(** One attempt, when the tracker holds the granted times [P] from [c] on. *)
Lemma record_restart_spec now t P c :
  rt_policy t = policy -> clock_ok now -> c <= now - w ->
  restart_times t = List.filter (fun x => c <=? x) P ->
  Z.of_nat (length P) < 2 ^ 32 -> 0 <= rt_consecutive_failures t < 2 ^ 32 - 1 ->
  exists r t', RestartTracker.record_restart now t = Ret (r, t')
  /\ rt_policy t' = policy
  /\ (forall d, r = Ok d ->
      Z.of_nat (length (List.filter (fun x => now - w <=? x) P)) < max_restarts policy
      /\ d = RestartTracker.current_backoff t'
      /\ rt_consecutive_failures t' = rt_consecutive_failures t + 1
      /\ restart_times t' = List.filter (fun x => now - w <=? x) (P ++ [now]))
  /\ (forall e, r = Err e ->
      max_restarts policy <= Z.of_nat (length (List.filter (fun x => now - w <=? x) P))
      /\ rt_consecutive_failures t' = rt_consecutive_failures t
      /\ restart_times t' = List.filter (fun x => now - w <=? x) P).
Proof.
  intros Hp Hnow Hc Ht HP Hf. unfold RestartTracker.record_restart.
  rewrite Hp, instant_sub_ok by done. cbn [mbind outcome_bind rt_policy restart_times
    rt_consecutive_failures].
  rewrite Ht, filter_filter_bool by (intros x Hx; split_bools; apply Z.leb_le; lia).
  unfold RestartTracker.restart_count. cbn [restart_times].
  set (l := List.filter (fun x => now - w <=? x) P).
  assert (Hlen : (length l <= length P)%nat) by apply filter_length_le.
  rewrite cast_u_id by (unfold in_u; lia).
  destruct (max_restarts policy <=? Z.of_nat (length l)) eqn:E; split_bools.
  - eexists _, _. split; [done|]. split_and!; [done|done|]. intros e _. split_and!; [lia|done..].
  - unfold add_u. rewrite bind_arith_u by (unfold in_u; lia).
    eexists _, _. split; [done|]. split_and!; [done| |done]. intros d [= <-].
    split_and!; [lia|done|done|]. simpl. rewrite List.filter_app. simpl.
    rewrite (proj2 (Z.leb_le (now - w) now)) by lia. done.
Qed.

Lemma in_window_snoc P now t :
  (in_window w t (P ++ [now])
   <= in_window w t P + 1)%nat
  /\ ((in_window w t (P ++ [now]) = in_window w t P)
      \/ (in_window w t (P ++ [now])
          <= length (List.filter (fun x => (now - w <=? x)%Z) P) + 1)%nat).
Proof.
  rewrite in_window_app.
  assert (in_window w t [now]
    = if (t - w <=? now) && (now <=? t) then 1%nat else 0%nat) as ->
    by (unfold in_window; simpl; by case_goal).
  destruct ((t - w <=? now) && (now <=? t)) eqn:E; [|lia]. split; [lia|]. right.
  split_bools. apply Nat.add_le_mono_r. apply length_filter_le.
  intros x Hx. split_bools. apply Z.leb_le. lia.
Qed.

Lemma restarts_spec nows : forall t P c,
  rt_policy t = policy -> Forall clock_ok nows ->
  StronglySorted Z.le nows -> Forall (fun now => c <= now - w) nows ->
  restart_times t = List.filter (fun x => c <=? x) P ->
  (forall s, Z.of_nat (in_window w s P) <= max_restarts policy) ->
  Z.of_nat (length P + length nows) < 2 ^ 32 ->
  0 <= rt_consecutive_failures t -> rt_consecutive_failures t + Z.of_nat (length nows) < 2 ^ 32 ->
  exists G t', restarts nows t = Ret (G, t') /\ rt_policy t' = policy
    /\ forall s, Z.of_nat (in_window w s (P ++ G)) <= max_restarts policy.
Proof.
  induction nows as [|now nows IH]; intros t P c Hp Hck Hso Hc Ht HQ HP Hf0 Hf;
    cbn [restarts].
  { exists [], t. split; [done|]. split; [done|]. by rewrite app_nil_r. }
  apply Forall_cons in Hck as [Hck1 Hck]. apply Forall_cons in Hc as [Hc1 Hc].
  apply StronglySorted_inv in Hso as [Hso Hle]. cbn [length] in HP, Hf.
  destruct (record_restart_spec now t P c) as (r & t1 & -> & Hp1 & Hok & Herr);
    [done..|lia|lia|]. cbn [mbind outcome_bind fst snd].
  assert (Hc' : Forall (fun now' => now - w <= now' - w) nows).
  { apply Forall_forall. intros x Hx. rewrite Forall_forall in Hle.
    specialize (Hle x Hx). lia. }
  destruct r as [d|e].
  - destruct (Hok d eq_refl) as (Hlt & _ & Hf1 & Ht1).
    destruct (IH t1 (P ++ [now]) (now - w)) as (G & t' & -> & Hp' & HG); [done..| | |lia|lia|].
    + intros s. destruct (in_window_snoc P now s) as [_ [->|Hs]]; [done|]. lia.
    + rewrite length_app. simpl. lia.
    + exists (now :: G), t'. split; [done|]. split; [done|]. intros s. specialize (HG s).
      by rewrite <- app_assoc in HG.
  - destruct (Herr e eq_refl) as (_ & Hf1 & Ht1).
    destruct (IH t1 P (now - w)) as (G & t' & -> & Hp' & HG); [done..|lia|lia|lia|].
    by exists G, t'.
Qed.

(** Attempts that the clock and the counters of the code can hold. *)
Definition attempts_ok (nows : list Instant) : Prop :=
  Forall clock_ok nows /\ StronglySorted Z.le nows /\ Z.of_nat (length nows) < 2 ^ 32.

(** The attempts after a reset, or at the start. *)
Lemma restarts_fresh nows t :
  attempts_ok nows ->
  rt_policy t = policy -> restart_times t = [] -> rt_consecutive_failures t = 0 ->
  exists G t', restarts nows t = Ret (G, t') /\ rt_policy t' = policy
    /\ forall s, Z.of_nat (in_window w s G) <= max_restarts policy.
Proof.
  intros (Hck & Hso & Hl) Hp Ht Hf.
  apply (restarts_spec nows t [] (- 2 ^ 60 - w)); try done.
  - eapply Forall_impl; [exact Hck|]. unfold clock_ok. simpl. intros. lia.
  - intros s. unfold in_window. simpl. unfold in_u in Hmax. lia.
  - by rewrite Hf.
  - rewrite Hf. lia.
Qed.

Lemma with_resets_spec lives t :
  Forall attempts_ok lives ->
  rt_policy t = policy -> restart_times t = [] -> rt_consecutive_failures t = 0 ->
  exists granted t', with_resets lives t = Ret (granted, t') /\ length granted = length lives
    /\ forall s, Forall (fun G => Z.of_nat (in_window w s G) <= max_restarts policy) granted.
Proof.
  intros Hok. revert t. induction Hok as [|nows lives Hn _ IH]; intros t Hp Ht Hf; cbn [with_resets].
  { exists [], t. split; [done|]. split; [done|]. intros s. constructor. }
  destruct (restarts_fresh nows t Hn Hp Ht Hf) as (G & t1 & -> & Hp1 & HG). rewrite bind_Ret.
  destruct (IH (RestartTracker.reset t1)) as (granted & t' & Hr & Hl & Hall); [done..|].
  cbn [fst snd]. rewrite Hr. exists (G :: granted), t'. split; [done|]. split; [simpl; by rewrite Hl|].
  intros s. constructor; [apply HG|apply Hall].
Qed.

Lemma in_window_mjoin s (granted : list (list Instant)) :
  Forall (fun G => Z.of_nat (in_window w s G) <= max_restarts policy) granted ->
  Z.of_nat (in_window w s (mjoin granted)) <= Z.of_nat (length granted) * max_restarts policy.
Proof.
  induction 1 as [|G granted HG _ IH]; [by unfold in_window|].
  change (mjoin (G :: granted)) with (G ++ mjoin granted). rewrite in_window_app.
  cbn [length]. lia.
Qed.

End Window.

(** * Properties *)

(** C20. The limit on restarts, and what a reset does to it. A tracker that is
    reset any number of times (the kernel resets it whenever the process is set
    running) grants at most [max_restarts] of the attempts between two resets in
    any window of length [restart_window], and so at most [max_restarts] times
    the number of these periods altogether; there is no other limit, and by
    [crash_loop_never_limited] a process that comes up before each failure is
    always granted its restart. No attempt panics. This is for
    windows and times of at most 2^60 nanoseconds (36 years), times that do not
    decrease and fewer than 2^32 attempts between two resets. *)
Theorem restart_window_limit `{BuildProfile} policy lives :
  in_u 32 (max_restarts policy) -> 0 <= restart_window policy <= 2 ^ 60 ->
  Forall attempts_ok lives ->
  exists granted t, with_resets lives (RestartTracker.new policy) = Ret (granted, t)
    /\ length granted = length lives
    /\ forall s,
         Forall (fun G => Z.of_nat (in_window (restart_window policy) s G) <= max_restarts policy) granted
         /\ Z.of_nat (in_window (restart_window policy) s (mjoin granted))
            <= Z.of_nat (length lives) * max_restarts policy.
Proof.
  intros Hm Hw Hok.
  destruct (with_resets_spec policy Hm Hw lives (RestartTracker.new policy)) as (granted & t & Hr & Hl & HG);
    [done..|].
  exists granted, t. split; [done|]. split; [done|]. intros s. split; [apply HG|].
  rewrite <- Hl. by apply in_window_mjoin.
Qed.

(** The backoff doubles with every consecutive failure up to the 32nd and
    is capped at [backoff_max]; from the 33rd to the 64th it is zero, because
    the multiplier is a power of two that the cast to [u32] reduces to 0. *)
Theorem backoff_spec t :
  let f := rt_consecutive_failures t in
  let base := backoff_base (rt_policy t) in
  0 <= base -> 0 <= backoff_max (rt_policy t) < duration_max -> 0 < f ->
  (f <= 32 -> RestartTracker.current_backoff t
     = Z.min (base * 2 ^ (f - 1)) (backoff_max (rt_policy t)))
  /\ (32 < f <= 64 -> RestartTracker.current_backoff t = 0).
Proof.
  intros f base Hb Hm Hf. unfold RestartTracker.current_backoff, saturating_sub.
  fold f base. rewrite Z.max_r by lia. unfold saturating_pow, u_max.
  assert (Hp : f <= 64 -> 2 ^ (f - 1) <= 2 ^ 63) by (intros; apply Z.pow_le_mono_r; lia).
  assert (Hp0 : 0 < 2 ^ (f - 1)) by (apply Z.pow_pos_nonneg; lia).
  split; intros Hle; specialize (Hp ltac:(lia)); rewrite (Z.min_r (2 ^ 64 - 1)) by lia;
    unfold cast_u, duration_saturating_mul.
  - assert (2 ^ (f - 1) <= 2 ^ 31) by (apply Z.pow_le_mono_r; lia).
    rewrite Z.mod_small by lia. lia.
  - replace (2 ^ (f - 1)) with (2 ^ (f - 33) * 2 ^ 32)
      by (rewrite <- Z.pow_add_r by lia; f_equal; lia).
    rewrite Z_mod_mult, Z.mul_0_r. lia.
Qed.

(** One crash after coming up: [Running], then [Failed]. *)
Definition crash `{HashOrder} `{BuildProfile} (now : Instant) (id : ProcessId)
    (s : KernelSupervisor) : outcome (list (result SupervisorError unit) * KernelSupervisor) :=
  r1 ← Supervisor.update_state now now now id Running s;
  r2 ← Supervisor.update_state now now now id SFailed r1.2;
  Ret ([r1.1; r2.1], r2.2).

Fixpoint crashes `{HashOrder} `{BuildProfile} (nows : list Instant) (id : ProcessId)
    (s : KernelSupervisor) : outcome (list (result SupervisorError unit) * KernelSupervisor) :=
  match nows with
  | [] => Ret ([], s)
  | now :: rest =>
    r ← crash now id s;
    rs ← crashes rest id r.2;
    Ret (r.1 ++ rs.1, rs.2)
  end.

Section Crash.
Context `{HashOrder} `{BuildProfile}.

Lemma update_running t1 t2 t3 id s h :
  children s !! id = Some h -> ch_state h <> Stopped ->
  exists s', Supervisor.update_state t1 t2 t3 id Running s = Ret (Ok tt, s')
    /\ children s' !! id = Some (mkChild (ch_id h) Running
         (RestartTracker.reset (restart_tracker h)) (started_at h) (ch_pid h)).
Proof.
  intros Hh Hst. unfold Supervisor.update_state. rewrite Hh.
  rewrite (bool_decide_false (ch_state h = Stopped)) by done. cbn [andb].
  eexists. split; [done|]. apply lookup_insert_eq.
Qed.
■ ■ ■ ■
Start at the line with "now :: rest =>" and stop at the end of the records. Write those lines out exactly and add nothing.

§ FINISHED EXERCISE:
  | now :: rest =>
    r ← crash now id s;
    rs ← crashes rest id r.2;
    Ret (r.1 ++ rs.1, rs.2)
  end.

Section Crash.
Context `{HashOrder} `{BuildProfile}.

Lemma update_running t1 t2 t3 id s h :
  children s !! id = Some h -> ch_state h <> Stopped ->
  exists s', Supervisor.update_state t1 t2 t3 id Running s = Ret (Ok tt, s')
    /\ children s' !! id = Some (mkChild (ch_id h) Running
         (RestartTracker.reset (restart_tracker h)) (started_at h) (ch_pid h)).
Proof.
  intros Hh Hst. unfold Supervisor.update_state. rewrite Hh.
  rewrite (bool_decide_false (ch_state h = Stopped)) by done. cbn [andb].
  eexists. split; [done|]. apply lookup_insert_eq.
Qed.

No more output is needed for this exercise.